Des experts ont analysé la décision d’Israël d’étendre ses opérations militaires à Gaza et d’occuper la ville. Ils affirment qu’il s’agit d’une violation du droit international humanitaire ainsi que du droit du peuple palestinien à l’autodétermination.
Dr Heidi Matthews, enseignante à la faculté de droit Osgoode Hall de l’Université York, et Martin Shaw, professeur émérite de l’Université du Sussex, ont déclaré à l’Agence Anadolu que cette décision d’Israël devrait être arrêtée par une pression diplomatique internationale.
Dr Matthews rappelle que la Cour internationale de justice (CIJ) a clairement établi que l’occupation des territoires palestiniens est illégale et doit cesser le plus rapidement possible.
Elle souligne également que l’Assemblée générale des Nations unies a fixé septembre 2025 comme échéance pour la fin de cette occupation, précisant les obligations des États tiers. Selon elle, la prise permanente partielle ou totale de Gaza par Israël viole aussi l’interdiction d’acquérir des territoires par la force.
« Aucun État ne peut agrandir son territoire par la force. C’est une norme impérative du droit international et l’un des fondements essentiels de l’ordre mondial établi après la Seconde Guerre mondiale », explique Dr Matthews.
Même en tenant compte de la position officielle israélienne — selon laquelle il ne s’agirait pas d’annexion, mais de vaincre le Hamas avant de transférer les territoires à une coalition d’États arabes alliés —, Matthews affirme qu’il s’agit d’une « violation claire du droit du peuple palestinien à l’autodétermination ainsi que de l’intégrité territoriale et de l’indépendance politique de la Palestine ».
Elle appelle à une application prudente du principe de responsabilité de protéger (R2P) afin d’éviter des attaques contre les civils à Gaza.
Enfin, Dr Matthews rappelle que la véritable source du problème n’est pas la crise humanitaire, mais politique : « La violence à la racine du conflit porte atteinte au droit du peuple palestinien à déterminer librement son avenir politique et à ne pas être soumis à une nouvelle forme d’occupation étrangère. »
- Des États occidentaux critiqués pour leur manque d’actions concrètes
Matthews souligne que les pays occidentaux n’ont pas fait suffisamment d’efforts pour une solution pacifique.

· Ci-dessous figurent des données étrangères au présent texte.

(** C38: the tables always satisfy the schema.  Whatever blocks are inserted
    (accepted or refused), whatever stored heights are reverted to and however
    often the database is reopened, every row passes its checks, block numbers
    and hashes, transaction hashes, Fabric ids and block positions and log keys
    are unique, every transaction and log references a stored block and every
    log a stored transaction; and the cached number is that of the latest
    block. *)
Theorem store_schema s (Hr : rtc store_step (Init empty_db) s) :
  db_wf (st_db s) ∧
  match LatestBlock s with
  | None => t_blocks (st_db s) = [] ∧ BlockNumber s = 0
  | Some b => db_BlockNumber b = BlockNumber s
  end.
Proof.
  apply reachable_wf in Hr. split; [apply Hr|by apply LatestBlock_tip].
Qed.
End readback.

(** ** Concrete instances *)

(** A driver that scans zero-length blobs as nil. *)
Definition nil_driver : Driver := {| scan_empty := None; scan_empty_len := eq_refl |}.

(** A block with one transaction that emitted two logs, the second without data. *)
Definition demo_dblock (n : Z) : DBlock :=
  let h := Some (replicate 32 n) in
  let th := Some (replicate 32 (100 + n)) in
  let log i topics data := {|
    dl_BlockNumber := n; dl_BlockHash := h; dl_TxHash := th; dl_TxIndex := 0; dl_LogIndex := i;
    dl_Address := Some (replicate 20 9); dl_Topics := topics; dl_Data := data; dl_Timestamp := 0 |} in
  {| db_BlockNumber := n; db_BlockHash := h; db_ParentHash := Some (replicate 32 (n - 1));
     db_StateRoot := Some (replicate 32 1); db_Timestamp := 1000 + n;
     db_Transactions := [ {|
       dt_TxHash := th; dt_BlockHash := h; dt_BlockNumber := n; dt_TxIndex := 0;
       dt_RawTx := Some [1; 0]; dt_FromAddress := Some (replicate 20 5);
       dt_ToAddress := Some (replicate 20 6); dt_ContractAddress := None; dt_Status := 1;
       dt_FabricTxID := String (Ascii.ascii_of_nat (Z.to_nat n)) EmptyString;
       dt_FabricTxStatus := StatusCommitted; dt_GasUsed := 21000; dt_CumulativeGasUsed := 21000;
       dt_Logs := [log 0 [Some (replicate 32 3)] (Some [7]); log 1 [] None] |} ] |}.

#[local] Existing Instances nil_driver demo_wire.

Definition demo_store (bs : list DBlock) : Store := default (Init empty_db) (InsertBlocks (Init empty_db) bs).

Lemma demo_dblock_ok n : 0 ≤ n < 2 ^ 63 → block_ok (demo_dblock n) ∧ numbered (demo_dblock n).
Proof.
  intros Hn. assert (is_u64 n) by (unfold is_u64; lia).
  assert (numbered (demo_dblock n)) as Hnum by (repeat constructor).
  split; [|done]. split; try done.
  - constructor; [|constructor]. simpl. unfold is_u64, is_i64. split_and!; eauto; lia.
  - repeat constructor.
  - apply NoDup_singleton.
  - constructor; [|constructor]. simpl. split.
    + repeat constructor; simpl; try done; eauto; lia.
    + repeat constructor; simpl; lia.
Qed.

Lemma demo_store_reachable bs s :
  Forall (λ b, is_u64 (db_BlockNumber b)) bs → InsertBlocks (Init empty_db) bs = Some s →
  rtc store_step (Init empty_db) s.
Proof.
  intros Hbs. generalize (Init empty_db). induction Hbs as [|b bs Hb _ IH]; intros s0; simpl.
  { intros [= <-]. done. }
  destruct (InsertBlock s0 b) as [s1 [|]] eqn:E; [done|]. intros Hs.
  eapply rtc_l; [by eapply step_insert|by apply IH].
Qed.

(** Block 2 on top of block 1. *)
Lemma InsertBlock_readback_witness :
  ∃ s', InsertBlock (demo_store [demo_dblock 1]) (demo_dblock 2) = (s', None) ∧
    GetBlockByNumber s' 2 = Some (stored_block (demo_dblock 2)) ∧
    LatestBlock s' = Some (stored_block (demo_dblock 2)) ∧
    length (GetLogsByTxHash s' (Some (replicate 32 102))) = 2%nat.
Proof.
  set (s := demo_store [demo_dblock 1]).
  assert ((InsertBlock s (demo_dblock 2)).2 = None) as Hok by (vm_compute; reflexivity).
  destruct (InsertBlock s (demo_dblock 2)) as [s' [|]] eqn:E; [done|].
  exists s'. split; [reflexivity|].
  destruct (InsertBlock_readback s (demo_dblock 2) s') as (Hn & _ & _ & Ht & _ & _ & Hl).
  - apply reachable_wf, (demo_store_reachable [demo_dblock 1]); [|vm_compute; reflexivity].
    repeat constructor; unfold is_u64; simpl; lia.
  - apply demo_dblock_ok. lia.
  - vm_compute; reflexivity.
  - intros t ->%list_elem_of_singleton. vm_compute; reflexivity.
  - exact E.
  - split; [exact Hn|]. split; [apply Hl; vm_compute; reflexivity|].
    destruct (Ht _ (list_elem_of_here _ _)) as (_ & _ & _ & Hlog).
    etransitivity; [exact (f_equal length Hlog)|reflexivity].
Defined.

(** Two blocks on top of a snapshot at block 1, then back. *)
Lemma RevertToBlock_truncates_witness :
  let s := demo_store [demo_dblock 1] in
  ∃ s', InsertBlocks s [demo_dblock 2; demo_dblock 4] = Some s' ∧
    BlockNumber s' = 4 ∧ RevertToBlock s' (Snapshot s) = (s, None).
Proof.
  intros s. assert (option_map BlockNumber (InsertBlocks s [demo_dblock 2; demo_dblock 4]) = Some 4)
    as Hnum by (vm_compute; reflexivity).
  destruct (InsertBlocks s [demo_dblock 2; demo_dblock 4]) as [s'|] eqn:E; [|done].
  exists s'. split; [reflexivity|]. split; [by injection Hnum|].
  apply (RevertToBlock_truncates s [demo_dblock 2; demo_dblock 4]); [| |exact E].
  - apply reachable_wf, (demo_store_reachable [demo_dblock 1]); [|vm_compute; reflexivity].
    repeat constructor; unfold is_u64; simpl; lia.
  - change (Snapshot s) with 1. constructor; [|constructor; [|constructor]]; split_and!;
      try (apply demo_dblock_ok; lia); unfold is_u64; simpl; lia.
Defined.

Lemma store_schema_witness :
  let s := demo_store [demo_dblock 1; demo_dblock 2] in
  db_wf (st_db s) ∧ option_map db_BlockNumber (LatestBlock s) = Some (BlockNumber s).
Proof.
  intros s. assert (rtc store_step (Init empty_db) s) as Hr.
  { apply (demo_store_reachable [demo_dblock 1; demo_dblock 2]); [|vm_compute; reflexivity].
    repeat constructor; unfold is_u64; simpl; lia. }
  destruct (store_schema s Hr) as [Hwf Hl]. split; [exact Hwf|].
  assert (is_Some (LatestBlock s)) as Hsome by (vm_compute; eauto).
  destruct (LatestBlock s) as [b|]; [|by destruct Hsome].
  exact (f_equal Some Hl).
Defined.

Selon elle, il est urgent de reconnaître sans condition un État palestinien libre et indépendant, d’assurer l’accès à l’aide humanitaire, d’imposer des sanctions diplomatiques sévères contre Israël, notamment des sanctions personnelles contre le Premier ministre israélien et son gouvernement, ainsi que de revoir toutes les relations commerciales.
Elle ajoute que les États tiers ne doivent pas seulement prendre des mesures contre Israël, mais aussi réévaluer leurs politiques de soutien à la Palestine sur leur propre sol. Dr Matthews insiste sur la nécessité de revenir sur des mesures inquiétantes telles que la censure des prises de parole en faveur des droits palestiniens ou le classement d’organisations et d’activistes palestiniens comme groupes terroristes.
Matthews conclut : « Je ne suis toujours pas convaincue par l’idée d’appliquer une solution militaire à un problème essentiellement politique. » Elle appelle à consacrer les ressources non pas à l’industrie militaire, mais à des solutions diplomatiques et pacifiques.
- “Les opérations aggravent les crimes en cours”
Pour sa part, le professeur émérite Martin Shaw, de l’Université du Sussex, rappelle qu’Israël mène déjà une occupation illégale en Palestine, commet des crimes de guerre graves et perpètre un génocide à Gaza. Il prévient : « Les opérations annoncées vont sans aucun doute provoquer plus de violations et aggraver les crimes en cours. »
Il compare la stratégie israélienne à une forme de nettoyage ethnique, affirmant que forcer les Palestiniens à quitter Gaza vise apparemment à les expulser totalement à moyen terme.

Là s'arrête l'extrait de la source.